- Records for this exercise
(** C3, amended. For a record whose [library_ref] is missing or empty the
    repair attempt fails with the missing-library-path error and never
    reaches the rescanner.  In the repair-notification task the error is
    stored as [last_error], [repair_retry_count] goes up by one and the
    record does not become PermanentlyCorrupted: it is RepairTriggered and
    never due for a check.  It is due for another repair attempt, from the
    end of its backoff, exactly when the new [repair_retry_count] is still
    below [max_repair_retries]; when it is not, the record is never due
    again.  On the escalation path of a health check the error is returned
    to the caller instead: the record keeps what [IncrementRetryCount]
    wrote (Corrupted, the probe's error, [retry_count] one higher),
    [repair_retry_count] is unchanged, and the record is due for a check
    again from the end of its backoff and never due for a repair attempt. *)
Theorem missing_library_path_defers_repair env ctx event w fh :
  store w !! FilePath fh = Some fh →
  noLibraryPath fh →
  storeFault env (StoreGetFileHealth (FilePath fh)) = None →
  storeFault env (StoreIncrementRepairRetryCount (FilePath fh)) = None →
  storeFault env (StoreIncrementRetryCount (FilePath fh)) = None →
  (ctxDone ctx w = false →
   result (processRepairNotification env ctx fh) w = Done None
   ∧ emitted (processRepairNotification env ctx fh) w = [CallTriggerRepair (FilePath fh)]
   ∧ ∃ fh',
       store (after (processRepairNotification env ctx fh) w) !! FilePath fh = Some fh'
       ∧ LastError fh' = Some (errNoLibraryPath (FilePath fh))
       ∧ RepairRetryCount fh' = RepairRetryCount fh + 1
       ∧ RetryCount fh' = RetryCount fh
       ∧ Status fh' ≠ HealthStatusPermanentlyCorrupted
       ∧ Status fh' = HealthStatusRepairTriggered
       ∧ MaxRepairRetries fh' = MaxRepairRetries fh
       ∧ (∀ t, Store.due_for_check t fh' = false)
       ∧ (∀ t, Store.due_for_repair t fh' = true
               ↔ RepairRetryCount fh + 1 < MaxRepairRetries fh
                 ∧ clock w + backoff (cfg env) (RepairRetryCount fh + 1) ≤ t)
       ∧ (MaxRepairRetries fh ≤ RepairRetryCount fh + 1 →
          ∀ t, Store.due_for_repair t fh' = false))
  ∧ (failing event →
     EventFilePath event = FilePath fh →
     Status fh ≠ HealthStatusRepairTriggered →
     - 2 ^ 63 < MaxRetries fh < 2 ^ 63 →
     MaxRetries fh - 1 ≤ RetryCount fh →
     result (handleHealthCheckResult env event) w
     = Done (Some (wrapErr "failed to trigger repair" (errNoLibraryPath (FilePath fh))))
     ∧ emitted (handleHealthCheckResult env event) w = [CallTriggerRepair (FilePath fh)]
     ∧ ∃ fh',
         store (after (handleHealthCheckResult env event) w) !! FilePath fh = Some fh'
         ∧ LastError fh' = Error event
         ∧ RepairRetryCount fh' = RepairRetryCount fh
         ∧ RetryCount fh' = RetryCount fh + 1
         ∧ Status fh' = HealthStatusCorrupted
         ∧ (∀ t, Store.due_for_repair t fh' = false)
         ∧ (∀ t, Store.due_for_check t fh' = true
                 ↔ clock w + backoff (cfg env) (RetryCount fh + 1) ≤ t)).
Proof.
  intros Hrec Hlib Hget Hrep Hinc. split.
  - intros Hctx.
    assert (E : processRepairNotification env ctx fh w
                = (Done None,
                   with_store
                     (alter (Store.increment_repair_retry (cfg env) (clock w)
                               (Some (errNoLibraryPath (FilePath fh))))
                            (FilePath fh))
                     (record (CallTriggerRepair (FilePath fh)) w))).
    { unfold processRepairNotification, bind, gets. rewrite Hctx.
      rewrite (triggerFileRepair_no_library env _ None w fh Hrec Hlib Hget).
      unfold IncrementRepairRetryCount, write. by rewrite Hrep. }
    unfold emitted, result, after. rewrite E. simpl.
    split; [done|]. split; [by rewrite drop_app_length|].
    rewrite lookup_alter_eq, Hrec. simpl. eexists. split; [reflexivity|].
    unfold Store.due_for_check, Store.due_for_repair, Store.scheduled_by. simpl.
    split_and!; try done.
    + intros t. rewrite andb_true_iff, Z.ltb_lt, Z.leb_le. done.
    + intros Hle t. apply andb_false_iff. left. apply Z.ltb_ge. lia.
  - intros Hf Hpath Hst Hmax Hthr.
    rewrite <- Hpath in *.
    set (fh1 := Store.increment_retry (cfg env) (clock w) (Error event) fh).
    assert (E : handleHealthCheckResult env event w
                = (Done (Some (wrapErr "failed to trigger repair"
                                 (errNoLibraryPath (EventFilePath event)))),
                   record (CallTriggerRepair (EventFilePath event))
                     (with_store
                        (alter (Store.increment_retry (cfg env) (clock w) (Error event))
                               (EventFilePath event)) w))).
    { rewrite (handle_failure_check_phase env event w fh) by done. cbv zeta.
      rewrite threshold_plain, bool_decide_eq_true_2 by done.
      set (w1 := with_store _ w).
      assert (Hrec1 : store w1 !! EventFilePath event = Some fh1).
      { subst w1. simpl. by rewrite lookup_alter_eq, Hrec. }
      unfold bind.
      by rewrite (triggerFileRepair_no_library env _ (Error event) w1 fh1 Hrec1 Hlib Hget). }
    unfold emitted, result, after. rewrite E. simpl.
    split; [done|]. split; [by rewrite drop_app_length|].
    rewrite lookup_alter_eq, Hrec. simpl. eexists. split; [reflexivity|].
    unfold Store.due_for_check, Store.due_for_repair, Store.scheduled_by. simpl.
    split_and!; try done.
    intros t. by rewrite Z.leb_le.
Qed.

- Directions for this task
Please output exactly the lines between the one holding "below [max_repair_retries]; when" and the one holding "wrote (Corrupted, the" in the records above, inclusive, and nothing more.

- Result for this exercise
    below [max_repair_retries]; when it is not, the record is never due
    again.  On the escalation path of a health check the error is returned
    to the caller instead: the record keeps what [IncrementRetryCount]
    wrote (Corrupted, the probe's error, [retry_count] one higher),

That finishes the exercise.